# My Modest Collection



## Siliconti (May 20, 2011)

Hey All,

I'm just getting started, mostly by modding the old Mags I've had around:







Left to right: Stock 4D Mag, 4D Mag with Mag 3 Watt drop-in, 4D Mag with TerraLUX 3 Watt drop-in, 2D Mag with Fusion 36 running 6xAA Eneloops, Garrity G550 with Mag 3 Watt drop-in, Fenix TK-41 running 8xAA Eneloops, Mag XL50 running 3xAAA Eneloops, Inova X5 with first gen body and second gen guts (stock, may be a 1.5 gen), two Mag Solitares with TerraLUX 20 Lumen drop-ins, Inova 24/7 and a Petzl Zipka.

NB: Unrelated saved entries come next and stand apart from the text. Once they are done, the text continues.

Lemma no_lists_stops (E : env) (file0 : cstring) (g : globals) :
  vpaths g = [] -> general_vpath g = None ->
  (HAVE_DOS_PATHS E = true -> file0 <> []) ->
  nothing_to_do E file0 g = Ok true.
Proof.
  intros Hv Hg Hdos. unfold nothing_to_do. rewrite Hv, Hg.
  destruct (is_char (char_at file0 0) SLASH); [reflexivity|].
  destruct (HAVE_DOS_PATHS E); [|reflexivity].
  destruct (is_char (char_at file0 0) BACKSLASH); [reflexivity|].
  destruct file0 as [|a [|b file1]]; [exfalso; apply Hdos; reflexivity| |].
  - reflexivity.
  - unfold char_at. simpl. destruct (Ascii.eqb b COLON); reflexivity.
Qed.

(** C5. Resolver guard: for a file name that starts at the root (a slash
    first, or with DOS paths a backslash first or a colon second), and for
    any file name when there is neither a selective list nor a general list,
    [vpath_search] returns "not found" at once: the result is determined
    without the lists or the collaborators, the lists are left as they are,
    only the stores made on entry are done, and the run ends normally. *)
Theorem vpath_search_guard (E : env) (file0 : cstring) (ptr : pointers)
  (g : globals) (m : mem) :
  pointers_ok ptr ->
  starts_at_root E file0 = true
  \/ (vpaths g = [] /\ general_vpath g = None
      /\ (HAVE_DOS_PATHS E = true -> file0 <> [])) ->
  vpath_search E file0 ptr g m = Ok (None, g, entry_stores ptr m).
Proof.
  intros Hptr Hguard. unfold vpath_search.
  rewrite (entry_stores_run ptr m Hptr). simpl.
  assert (Hstop : nothing_to_do E file0 g = Ok true).
  { destruct Hguard as [Hroot | [Hv [Hg Hdos]]].
    - apply starts_at_root_stops; assumption.
    - apply no_lists_stops; assumption. }
  rewrite Hstop. reflexivity.
Qed.

(** The absolute name /usr/lib/foo.o, with lists that would match it. *)
Lemma vpath_search_guard_witness :
  vpath_search (mentions false) (cs "/usr/lib/foo.o") all_pointers
    three_lists used_mem
  = Ok (None, three_lists, entry_stores all_pointers used_mem).
Proof.
  apply (vpath_search_guard (mentions false) (cs "/usr/lib/foo.o")
           all_pointers three_lists used_mem).
  - intros _. reflexivity.
  - left. reflexivity.
Defined.

(** ** Stores through [mtime_ptr] (C10) *)

(** When the makefile test leaves [exists] at 0 it has stored nothing. *)
Lemma mentioned_not_exists (E : env) (is_target : bool) (f : file)
  (s : scan) (live : bool) (m : mem) :
  mentioned E is_target f s = (false, live, m) -> m = out s.
Proof.
  unfold mentioned.
  destruct (negb is_target || filedef.is_target f); simpl.
  - destruct (mtime_live s && _); discriminate.
  - intros [= _ <-]. reflexivity.
Qed.

(** A round that does not return has stored nothing through [mtime_ptr]. *)
Lemma try_directory_continue_frame (E : env) (is_target is_target_path : bool)
  (path_index : bool) (file0 filename : cstring) (name_dplen flen : nat)
  (i : nat) (dir : cstring) (s s' : scan) :
  try_directory E is_target is_target_path path_index file0 filename
    name_dplen flen i dir s = Ok (Continue s') ->
  at_mtime_ptr (out s') = at_mtime_ptr (out s).
Proof.
  unfold try_directory, bind. intros H.
  destruct (build_name E (name s) dir file0 filename name_dplen flen)
    as [[nm p]|]; [|discriminate H].
  destruct (cstr nm) as [candidate|]; [|discriminate H].
  assert (Hstage :
    forall live m,
      match lookup_file E candidate with
      | Some f => mentioned E is_target f s
      | None => (exists_ s, mtime_live s, out s)
      end = (false, live, m) -> m = out s).
  { intros live m. destruct (lookup_file E candidate) as [f|].
    - apply mentioned_not_exists.
    - intros [= _ _ <-]. reflexivity. }
  destruct (match lookup_file E candidate with
            | Some f => mentioned E is_target f s
            | None => (exists_ s, mtime_live s, out s)
            end) as [[ex live] m].
  destruct ex; simpl in H.
  - (* mentioned in the makefile: the round returns *)
    destruct (store nm p SLASH) as [nm'|]; [|discriminate H].
    cbv zeta in H.
    destruct (strcache_add_len nm' (p + 1 + flen)); discriminate H.
  - rewrite (Hstage live m eq_refl) in H. clear Hstage.
    unfold assert in H.
    repeat match type of H with
           | context [match ?x with _ => _ end] =>
               destruct x; try discriminate H
           end;
      injection H as <-; reflexivity.
Qed.

Lemma scan_directories_frame (E : env) (is_target is_target_path : bool)
  (path_index : bool) (file0 filename : cstring) (name_dplen flen : nat)
  (vpath : list cstring) :
  forall (i : nat) (s : scan) (m' : mem),
    scan_directories E is_target is_target_path path_index file0 filename
      name_dplen flen i vpath s = Ok (None, m') ->
    at_mtime_ptr m' = at_mtime_ptr (out s).
Proof.
  induction vpath as [|dir vpath IH]; intros i s m'; simpl.
  - unfold bind, assert. destruct (tgt_name s).
    + destruct (0 <? tgt_len s); [|discriminate].
      destruct is_target_path; [|discriminate].
      destruct (strcache_add_len _ _); discriminate.
    + intros [= <-]. reflexivity.
  - unfold bind.
    destruct (try_directory E is_target is_target_path path_index file0
                filename name_dplen flen i dir s) as [[found m|s']|] eqn:Hr;
      [discriminate| |discriminate].
    intros H. apply IH in H. rewrite H.
    eapply try_directory_continue_frame; eassumption.
Qed.

Lemma selective_vpath_search_frame (E : env) (path : vpath)
  (file0 : cstring) (mtime_ptr path_index : bool) (m m' : mem) :
  selective_vpath_search E path file0 mtime_ptr path_index m = Ok (None, m') ->
  at_mtime_ptr m' = at_mtime_ptr m.
Proof.
  unfold selective_vpath_search. intros H.
  apply scan_directories_frame in H. exact H.
Qed.

Lemma first_run_frame (E : env) (file0 : cstring) (ptr : pointers)
  (chain : list vpath) :
  forall (m : mem) (chain' : list vpath) (m' : mem),
    first_run E file0 ptr chain m = Ok (None, chain', m') ->
    at_mtime_ptr m' = at_mtime_ptr m.
Proof.
  induction chain as [|v next IH]; intros m chain' m'; simpl.
  - intros [= _ <-]. reflexivity.
  - unfold bind.
    destruct (vpath_match E v file0) as [matched|]; [|discriminate].
    destruct matched.
    + destruct (selective_vpath_search E (set_target_goal v 0) file0
                  (mtime_ptr ptr) (path_index ptr) m)
        as [[[found|] m1]|] eqn:Hs; [discriminate| |discriminate].
      apply selective_vpath_search_frame in Hs.
      destruct (first_run E file0 ptr next _)
        as [[[r next'] m2]|] eqn:Hn; [|discriminate].
      intros [= -> _ <-]. apply IH in Hn. rewrite Hn, <- Hs.
      destruct (vpath_index ptr); reflexivity.
    + destruct (first_run E file0 ptr next _)
        as [[[r next'] m2]|] eqn:Hn; [|discriminate].
      intros [= -> _ <-]. apply IH in Hn. rewrite Hn.
      destruct (vpath_index ptr); reflexivity.
Qed.

Lemma second_run_frame (E : env) (file0 : cstring) (ptr : pointers)
  (chain : list vpath) :
  forall (m m' : mem),
    second_run E file0 ptr chain m = Ok (None, m') ->
    at_mtime_ptr m' = at_mtime_ptr m.
Proof.
  induction chain as [|v next IH]; intros m m'; simpl.
  - intros [= <-]. reflexivity.
  - unfold bind.
    destruct (if negb (target_goal v =? 0)%Z
              then vpath_match E v file0 else Ok false)
      as [matched|]; [|discriminate].
    destruct matched.
    + destruct (selective_vpath_search E v file0
                  (mtime_ptr ptr) (path_index ptr) m)
        as [[[found|] m1]|] eqn:Hs; [discriminate| |discriminate].
      apply selective_vpath_search_frame in Hs.
      intros Hn. apply IH in Hn. rewrite Hn, <- Hs.
      destruct (vpath_index ptr); reflexivity.
    + intros Hn. apply IH in Hn. rewrite Hn.
      destruct (vpath_index ptr); reflexivity.
Qed.

Lemma entry_stores_frame (ptr : pointers) (m : mem) :
  at_mtime_ptr (entry_stores ptr m) = at_mtime_ptr m.
Proof.
  unfold entry_stores.
  destruct (target_path ptr), (vpath_index ptr); reflexivity.
Qed.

Not shown: a stock Solitare and a stock Mag 2xAA.


----------



## Dioni (May 20, 2011)

Flashlight Collecting section? 

IMHO you need some Surefire there!


----------



## Norm (May 20, 2011)

Dioni said:


> Flashlight Collecting section?


Moved.
Norm


----------



## Siliconti (May 21, 2011)

Oops, sorry, wrong forum.

Yes, I do need some SureFires, just not sure which yet.


----------